Итак, следует с недоверием относиться к исследованиям тюремных реформ, направленным на «облегчение участи заключенных», коль скоро эти исследования не вписываются в общую теорию тюремного заключения. Если исследователь не видит необходимости в такой теории, он, по выражению Вацлавика, оказывается запертым в «бутылке-мухоловке», не в силах вырваться за пределы внешне очевидной «реальности» (высказываний типа «необходимо дать заключенным возможность стать хозяевами своей судьбы, внедряя соответствующие механизмы ответственности»), объективность которой, однако, обусловлена только тем, что ее не ставят под сомнение и слепо принимают на веру; в этом конкретном смысле подобные «очевидные факты» являются прежде всего идеологическими реальностями[14]. Изнутри бутылки-мухоловки концепция выглядит убедительной и непротиворечивой, однако при взгляде извне, как только что говорилось, рамки этой концепции оказываются ловушкой[15].; иными словами, пресловутый критик заблуждается, полагая, будто создает теоретическую систему, и рискует только упрочить (посредством умолчаний или компромиссов) «внешние силовые воздействия», нашедшие выражение в этой системе[16].

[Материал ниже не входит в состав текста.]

(** The call of an event goes to the disk only at a path in [P]. *)
Definition event_within (P : string -> Prop) (e : event) : Prop :=
  match e with
  | Event c _ => match call_path c with Some q => P q | None => True end
  end.

(** The same request with other headers. *)
Definition with_headers (req : request) (h : gmap string string) : request :=
  Request (method req) (path req) (params req) (query req) (body req) h.




(** What the server does with a request once its route is known: the
    stack of the route, then the 404 and error handlers of [server.js]. *)
Definition served (NODE_ENV : option string) (stack_of : exn -> string)
    (stack : list middleware) (routed original : request) : prog response :=
  try_catch
    (r ← (a ← (a ← run_stack stack routed;
               match a with
               | Some resp => Ret (Some resp)
               | None => Ret None
               end);
          match a with
          | Some resp => Ret (Some resp)
          | None => Ret None
          end);
     match r with
     | Some resp => Ret resp
     | None => server.not_found original
     end)
    (server.error_handler NODE_ENV stack_of).


(** The record [create] builds, and the one [update] puts in place of
    [old]. *)
Definition created_record (newRecord : gmap string value) (id : number)
    (createdAt updatedAt : string) : value :=
  VObj (<["updatedAt" := VStr updatedAt]>
          (<["createdAt" := VStr createdAt]>
             (newRecord ∪ {["id" := VNum id]}))).

Definition updated_record (old : value) (updateData : gmap string value)
    (old_id old_createdAt : value) (updatedAt : string) : value :=
  VObj (<["updatedAt" := VStr updatedAt]>
          (<["createdAt" := old_createdAt]>
             (<["id" := old_id]>
                (updateData ∪ own_props old)))).

(** What [update] finds before it changes anything: nothing, or the
    array, the index of the record, the record, its [id] and its
    [createdAt]. *)
Definition update_plan (data : value) (id : value)
  : result (option (list value * nat * value * value * value)) :=
  items ← as_array "findIndex" data;
  index ← Array_findIndex (database.id_is id) items;
  match index with
  | None => Ok None
  | Some i =>
      let old := nth i items VUndefined in
      old_id ← get old "id";
      old_createdAt ← get old "createdAt";
      Ok (Some (items, i, old, old_id, old_createdAt))
  end.



(** The event of writing [data] to a file in a world. *)
Definition write_event (w : world) (filename : string) (data : value) : event :=
  let p := database.filePath filename in
  Event (WriteFileSync p (JSON_stringify data))
        (write_answer w p (JSON_stringify data)).

(** The world after [writeFile filename data]. *)
Definition written (w : world) (filename : string) (data : value) : world :=
  (perform (WriteFileSync (database.filePath filename) (JSON_stringify data)) w).2.

(** Every handler of every route stays within [P], whatever the request. *)
Definition routes_within (P : string -> Prop) (routes : list route) : Prop :=
  Forall (fun r => Forall (fun m : middleware => forall req, confined P (m req))
                          (route_stack r)) routes.


(** ** Sample stores and requests *)

(** A world whose [db] directory holds one file, with [data] in it. *)
Definition world_of (filename : string) (data : value) : world :=
  World {[ database.filePath filename := File (Json data) ]} 0
        (fun n => "2024-01-01T00:00:0" +:+ str (Z_digits (Z.of_nat n)) +:+ ".000Z").


(** A host for the server: a locale that does not tell names apart, no
    [NODE_ENV], no stack traces. *)
Definition plain_app : request -> prog response :=
  server.app (fun _ _ => Fin 0) None (fun _ => "").

(** A pending order with the id 0, which no [create] has numbered. *)
Definition order_zero : value :=
  VObj (<["status" := VStr "pending"]> {["id" := num 0]}).

(** A pending order as [create] numbers the first one. *)
Definition sample_order : value :=
  VObj (<["status" := VStr "pending"]> (<["userId" := num 7]> {["id" := num 1]})).

(** A record whose id is a text, and one whose id is 2^53. *)
Definition text_id_record : value := VObj {["id" := VStr "abc"]}.
Definition big_id_record : value := VObj {["id" := num (2 ^ 53)]}.

(** A body that passes the checks of [POST /api/products]. *)
Definition sample_product_body : gmap string value :=
  <["name" := VStr "Lamp"]> (<["price" := num 12]>
    (<["category" := VStr "home"]> {["stock" := num 3]})).

(** What [update] is given to overwrite, [id] and [createdAt] included. *)
Definition sample_update : gmap string value :=
  <["id" := num 9]> (<["createdAt" := VStr "never"]> {["status" := VStr "shipped"]}).

(** ** Calls a program never makes *)

(** Every call of the program is one [allowed] lets through, whatever
    the answers. *)
Fixpoint calls_only {A} (allowed : forall X, call X -> Prop) (p : prog A) : Prop :=
  match p with
  | Ret _ | Throw _ => True
  | Do c k => allowed _ c /\ forall x, calls_only allowed (k x)
  end.

Definition not_a_write (X : Type) (c : call X) : Prop := call_write c = None.

(** The program never calls [fs.writeFileSync]. *)
Definition never_writes {A} (p : prog A) : Prop := calls_only not_a_write p.

(** Every route of the verb [GET] has handlers that never write. *)
Definition get_routes_read_only (routes : list route) : Prop :=
  Forall (fun r => route_verb r = GET ->
            Forall (fun m : middleware => forall req, never_writes (m req))
                   (route_stack r)) routes.

(** ** Requests no route takes *)

(** The route takes the request: its verb, and a path of its shape. *)
Definition takes (r : route) (req : request) : bool :=
  verb_eqb (route_verb r) (method req)
  && match match_path (route_path r) (path req) with
     | Some _ => true
     | None => false
     end.

(** Some route of the router mounted at [prefix] takes the request. *)
Definition routed (prefix : list string) (routes : list route) (req : request)
  : bool :=
  match strip_prefix prefix (path req) with
  | Some rest => existsb (fun r => takes r (with_path req rest)) routes
  | None => false
  end.

(** The request is [GET /health]. *)
Definition is_health (req : request) : bool :=
  match method req, path req with
  | GET, [h] => lit_eqb "health" h
  | _, _ => false
  end.

(** ** What a program does once it has written *)

(** The program throws nothing and every result is in [Q]. *)
Fixpoint settled {A} (Q : A -> Prop) (p : prog A) : Prop :=
  match p with
  | Ret a => Q a
  | Throw _ => False
  | Do _ k => forall x, settled Q (k x)
  end.

(** From its first call of [fs.writeFileSync] on, whatever the answers,
    the program is settled. *)
Fixpoint guarded {A} (Q : A -> Prop) (p : prog A) : Prop :=
  match p with
  | Ret _ | Throw _ => True
  | Do c k =>
      match call_write c with
      | Some _ => forall x, settled Q (k x)
      | None => forall x, guarded Q (k x)
      end
  end.
(** What [get_avatar] does on a sound file. *)
Lemma get_avatar_sound (s : Files) :
  avatar_file_sound s ->
  exists avatar s0,
    get_avatar s = (Returned avatar, s0)
    /\ AvatarState.form_changes avatar = JList []
    /\ Forall (fun c => AvatarComponent.added_session c = JNull)
         (AvatarState.components avatar)
    /\ machine s0 = machine s
    /\ spaces_path s0 = spaces_path s
    /\ avatar_file_sound s0
    /\ avatar_path s0
       = match avatar_path s with
         | Some content => Some content
         | None =>
             match AvatarState.to_dict AvatarState.minimal_seed with
             | Returned data => Some (document data)
             | Raised _ => None
             end
         end
    /\ get_avatar s0 = (Returned avatar, s0).
Proof.
  intros [Hnone | (a & d & Hd & Hfile)].
  - exists AvatarState.minimal_seed. eexists.
    unfold get_avatar at 1, mbind, Service_bind, read_avatar_path.
    rewrite Hnone. rewrite save_avatar_run. cbn.
    split; [reflexivity|]. split; [reflexivity|].
    split; [repeat constructor|].
    split; [reflexivity|]. split; [reflexivity|].
    split; [right; exists AvatarState.minimal_seed; eexists;
            split; reflexivity|].
    split; reflexivity.
  - exists (persisted a), s.
    assert (E : get_avatar s = (Returned (persisted a), s)).
    { unfold get_avatar, mbind, Service_bind, read_avatar_path.
      rewrite Hfile. cbn. unfold evaluated.
      rewrite (deserialize_to_dict a d Hd). reflexivity. }
    split; [exact E|]. split; [reflexivity|].
    split.
    { cbn. induction (AvatarState.components a); constructor; auto. }
    split; [reflexivity|]. split; [reflexivity|].
    split; [right; exists a, d; auto|].
    split; [rewrite Hfile; reflexivity | exact E].
Qed.

(** X19.  [get_avatar] on a missing file writes the seed and returns it; from then
    on it returns the seed again and writes nothing, and the file is the
    seed's dictionary with an [evolution_count] of 0. *)
Theorem get_avatar_plants_the_seed_once (s : Files) :
  avatar_path s = None ->
  exists s0 data,
    get_avatar s = (Returned AvatarState.minimal_seed, s0)
    /\ avatar_path s0 = Some (document data)
    /\ AvatarState.to_dict AvatarState.minimal_seed = Returned data
    /\ machine s0 = machine s
    /\ spaces_path s0 = spaces_path s
    /\ get_avatar s0 = (Returned AvatarState.minimal_seed, s0).
Proof.
  intros Hnone. eexists. eexists.
  unfold get_avatar at 1, mbind, Service_bind, read_avatar_path.
  rewrite Hnone, save_avatar_run. cbn.
  repeat split; reflexivity.
Qed.

Lemma assign_keeps {B} (g : AvatarState.t -> B) (changes : pydict)
    (key : string) (setter : json -> AvatarState.t -> AvatarState.t)
    (avatar : AvatarState.t) :
  (forall v a, g (setter v a) = g a) ->
  g (assign changes key setter avatar) = g avatar.
Proof. intros H. unfold assign. destruct (dict_lookup key changes); auto. Qed.

Lemma assign_sets (g : AvatarState.t -> json) (changes : pydict)
    (key : string) (setter : json -> AvatarState.t -> AvatarState.t)
    (avatar : AvatarState.t) :
  (forall v a, g (setter v a) = v) ->
  g (assign changes key setter avatar) = dict_get key (g avatar) changes.
Proof.
  intros H. unfold assign, dict_get. destruct (dict_lookup key changes); auto.
Qed.

(** The avatar after the seven plain assignments. *)
Lemma apply_changes_inv (changes : pydict) (session_id : string)
    (avatar avatar' : AvatarState.t) :
  apply_changes changes session_id avatar = Returned avatar' ->
  exists typed assigned added,
    match dict_lookup "form_type" changes with
    | Some v =>
        exists form_type,
          FormType_call v = Returned form_type
          /\ typed = AvatarState.with_form_type form_type avatar
    | None => typed = avatar
    end
    /\ assigned
       = assign changes "scale" AvatarState.with_scale
           (assign changes "opacity" AvatarState.with_opacity
              (assign changes "fluidity" AvatarState.with_fluidity
                 (assign changes "complexity" AvatarState.with_complexity
                    (assign changes "emission_color"
                       AvatarState.with_emission_color
                       (assign changes "secondary_color"
                          AvatarState.with_secondary_color
                          (assign changes "primary_color"
                             AvatarState.with_primary_color typed))))))
    /\ match dict_lookup "add_component" changes with
       | Some kwargs =>
           exists component,
             AvatarComponent.new kwargs = Returned component
             /\ added = [AvatarComponent.with_added_session
                           (JStr session_id) component]
       | None => added = []
       end
    /\ avatar'
       = AvatarState.with_components
           match dict_lookup "remove_component" changes with
           | Some v =>
               List.filter
                 (fun c => negb (py_eq (AvatarComponent.name c) v))
                 (AvatarState.components assigned ++ added)
           | None => AvatarState.components assigned ++ added
           end
           assigned.
Proof.
  unfold apply_changes. cbn zeta.
  destruct (dict_lookup "form_type" changes) as [v|];
    [destruct (FormType_call v) as [f|e]; [|discriminate]|];
    cbn [mbind outcome_bind];
    (destruct (dict_lookup "add_component" changes) as [kw|];
     [destruct (AvatarComponent.new kw) as [c|e]; [|discriminate]|]);
    cbn [mbind outcome_bind];
    destruct (dict_lookup "remove_component" changes);
    intros E; injection E as <-;
    eexists; eexists; eexists;
    (split; [first [eexists; split; reflexivity | reflexivity]|]);
    (split; [reflexivity|]);
    (split; [first [eexists; split; reflexivity | reflexivity]|]);
    cbn [AvatarState.components AvatarState.with_components];
    rewrite ?app_nil_r;
    match goal with
    | |- ?x = AvatarState.with_components (AvatarState.components ?x) ?x =>
        destruct x; reflexivity
    | _ => unfold AvatarState.with_components; reflexivity
    end.
Qed.
(** ** Health checks *)

(** A process of index.js in which every check passes *)
Definition sound_process : Production.Process :=
  {| Production.cache_errors := 0;
     Production.heapUsed := 287 * 1024 * 1024;
     Production.intelligence_engine := true;
     Production.brutal_interventions := true;
     Production.query_optimizer := true;
     Production.ab_tester := true;
     Production.check_threw := false |}.

(** The same process with 500 MB of heap in use *)
Definition bloated_process : Production.Process :=
  {| Production.cache_errors := 0;
     Production.heapUsed := 500 * 1024 * 1024;
     Production.intelligence_engine := true;
     Production.brutal_interventions := true;
     Production.query_optimizer := true;
     Production.ab_tester := true;
     Production.check_threw := false |}.

Lemma checkDatabaseHealth_true (probe : Js.Reply unit) :
  Engine.checkDatabaseHealth probe = true <-> exists data, probe = Js.Resolved data false.
Proof.
  destruct probe as [data [|]|]; cbn; split; try discriminate.
  - intros (d & H). discriminate H.
  - intros _. now exists data.
  - reflexivity.
  - intros (d & H). discriminate H.
Qed.

Lemma getSystemHealth_true (p : Production.Process) :
  Production.getSystemHealth p = true
  <-> Production.check_threw p = false
      /\ (Production.heapUsed p < 400 * 1024 * 1024)%Z
      /\ (Production.cache_errors p < 10)%nat
      /\ Production.intelligence_engine p = true
      /\ Production.brutal_interventions p = true
      /\ Production.query_optimizer p = true
      /\ Production.ab_tester p = true.
Proof.
  unfold Production.getSystemHealth.
  destruct (Production.check_threw p).
  - split; [discriminate | intros (H & _); discriminate H].
  - cbv zeta. cbn [forallb]. rewrite !andb_true_iff, Z.ltb_lt, Nat.ltb_lt. tauto.
Qed.

(** C9, as the code has it.  The engine's GET /health always answers with
    status 200 and reports the probe in the body: [database: true] and
    [status: 'healthy'] exactly when the probe resolves without an error,
    [database: false] and [status: 'degraded'] when it is rejected or
    resolves with one.  The health route of index.js answers 200 or 503,
    and 503 exactly when reading the metrics threw, the heap in use has
    reached 400 MB, the cache has counted 10 errors, or one of the four
    components is missing; a probe of the datastore is not among its
    checks. *)
Theorem health_reports_probe_in_body :
  (forall probe,
      let h := Engine.health_route probe in
      Engine.http_status h = 200%Z
      /\ (Engine.database h = true <-> exists data, probe = Js.Resolved data false)
      /\ (Engine.database h = false
          <-> probe = Js.Rejected \/ exists data, probe = Js.Resolved data true)
      /\ (Engine.health_status h = "healthy" <-> Engine.database h = true)
      /\ (Engine.health_status h = "degraded" <-> Engine.database h = false))
  /\ (forall p,
         (Production.health_route p = 503%Z
          <-> Production.check_threw p = true
              \/ (400 * 1024 * 1024 <= Production.heapUsed p)%Z
              \/ (10 <= Production.cache_errors p)%nat
              \/ Production.intelligence_engine p = false
              \/ Production.brutal_interventions p = false
              \/ Production.query_optimizer p = false
              \/ Production.ab_tester p = false)
         /\ (Production.health_route p = 200%Z
             <-> Production.health_route p <> 503%Z)).
Proof.
  split.
  - intros probe h. subst h. unfold Engine.health_route.
    cbn [Engine.http_status Engine.database Engine.health_status].
    split; [reflexivity|]. split; [apply checkDatabaseHealth_true|].
    split; [|split].
    + rewrite <- not_true_iff_false, checkDatabaseHealth_true.
      destruct probe as [data [|]|].
      * split; [intros _; right; now exists data | intros _ (d & H); discriminate H].
      * split; [intro H; exfalso; apply H; now exists data
               | intros [H | (d & H)]; discriminate H].
      * split; [intros _; now left | intros _ (d & H); discriminate H].
    + destruct (Engine.checkDatabaseHealth probe); split; try reflexivity; discriminate.
    + destruct (Engine.checkDatabaseHealth probe); split; try reflexivity; discriminate.
  - intro p. unfold Production.health_route.
    pose proof (getSystemHealth_true p) as H.
    destruct (Production.getSystemHealth p).
    + split.
      * split; [discriminate|]. intro F. exfalso.
        destruct (proj1 H eq_refl) as (T & M & C & I & B & Q & A).
        destruct F as [F | [F | [F | [F | [F | [F | F]]]]]]; try congruence; lia.
      * split; [discriminate | reflexivity].
    + split.
      * split; [|reflexivity]. intros _.
        destruct (Production.check_threw p) eqn:T; [now left|]. right.
        destruct (Z_lt_le_dec (Production.heapUsed p) (400 * 1024 * 1024)) as [M|M];
          [|now left]. right.
        destruct (le_lt_dec 10 (Production.cache_errors p)) as [C|C]; [now left|]. right.
        destruct (Production.intelligence_engine p) eqn:I; [|now left]. right.
        destruct (Production.brutal_interventions p) eqn:B; [|now left]. right.
        destruct (Production.query_optimizer p) eqn:Q; [|now left]. right.
        destruct (Production.ab_tester p) eqn:A; [|reflexivity].
        assert (false = true) by (apply H; repeat split; assumption). discriminate.
      * split; [discriminate | congruence].
Qed.

(** A probe that resolves without an error is reported healthy, a rejected
    one as degraded; index.js answers 200 for a sound process and 503 for
    one that uses 500 MB of heap. *)
Lemma health_reports_probe_in_body_witness :
  Engine.health_status (Engine.health_route (Js.Resolved None false)) = "healthy"
  /\ Engine.database (Engine.health_route Js.Rejected) = false
  /\ Production.health_route sound_process = 200%Z
  /\ Production.health_route bloated_process = 503%Z.
Proof.
  destruct health_reports_probe_in_body as [E P].
  pose proof (E (Js.Resolved None false)) as (_ & D & _ & S & _).
  pose proof (E Js.Rejected) as (_ & _ & F & _).
  split; [|split; [|split]].
  - apply S, D. now exists None.
  - apply F. now left.
  - apply (proj2 (P sound_process)). intro H. apply (proj1 (P sound_process)) in H.
    vm_compute in H. intuition (discriminate || lia).
  - apply (proj1 (P bloated_process)). right. left. vm_compute. discriminate.
Defined.

(** C9 as stated fails: with a rejected probe the status is still 200. *)
Lemma failed_probe_still_200 :
  Engine.checkDatabaseHealth Js.Rejected = false
  /\ Engine.http_status (Engine.health_route Js.Rejected) = 200%Z.
Proof. split; reflexivity. Qed.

1.2. Отрицание института тюрьмы: аболиционизм и тюремная дилемма
Задача исследователя, в понимании Вацлавика и Витгенштейна, состоит скорее в другом: убедить оказавшуюся в бутылке муху, что единственный способ выбраться на свободу — это воспользоваться тем же узким лазом, через который она туда попала, даже если этот лаз выглядит более опасным, нежели пространство, где она заперта[17]. Радикальную критику тюрьмы, возникшую в 1970—80-х годах можно считать попыткой выбраться из этой мухоловки. Тюрьму объявили не поддающейся реформированию; как следствие, единственно возможной перспективой ее социально-исторического развития оказалось полное упразднение этого института. Поскольку тюрьма органически неспособна выполнять совокупность возложенных на нее миссий, регулярно звучало требование просто-на- просто уничтожить тюрьму[18], несущую лишь бесплодное страдание[19]; самые большие оптимисты (непонятно, правда, откуда этот странный оптимизм берется) утверждали даже, что ее конец неизбежен[20]. Бесспорная интеллектуальная заслуга сторонников такой позиции заключалась прежде всего в том, что Право лишилось ореола тайны, произошел подлинный эпистемологический разрыв с идеей исправительного заведения, открывший новые перспективы для исследования.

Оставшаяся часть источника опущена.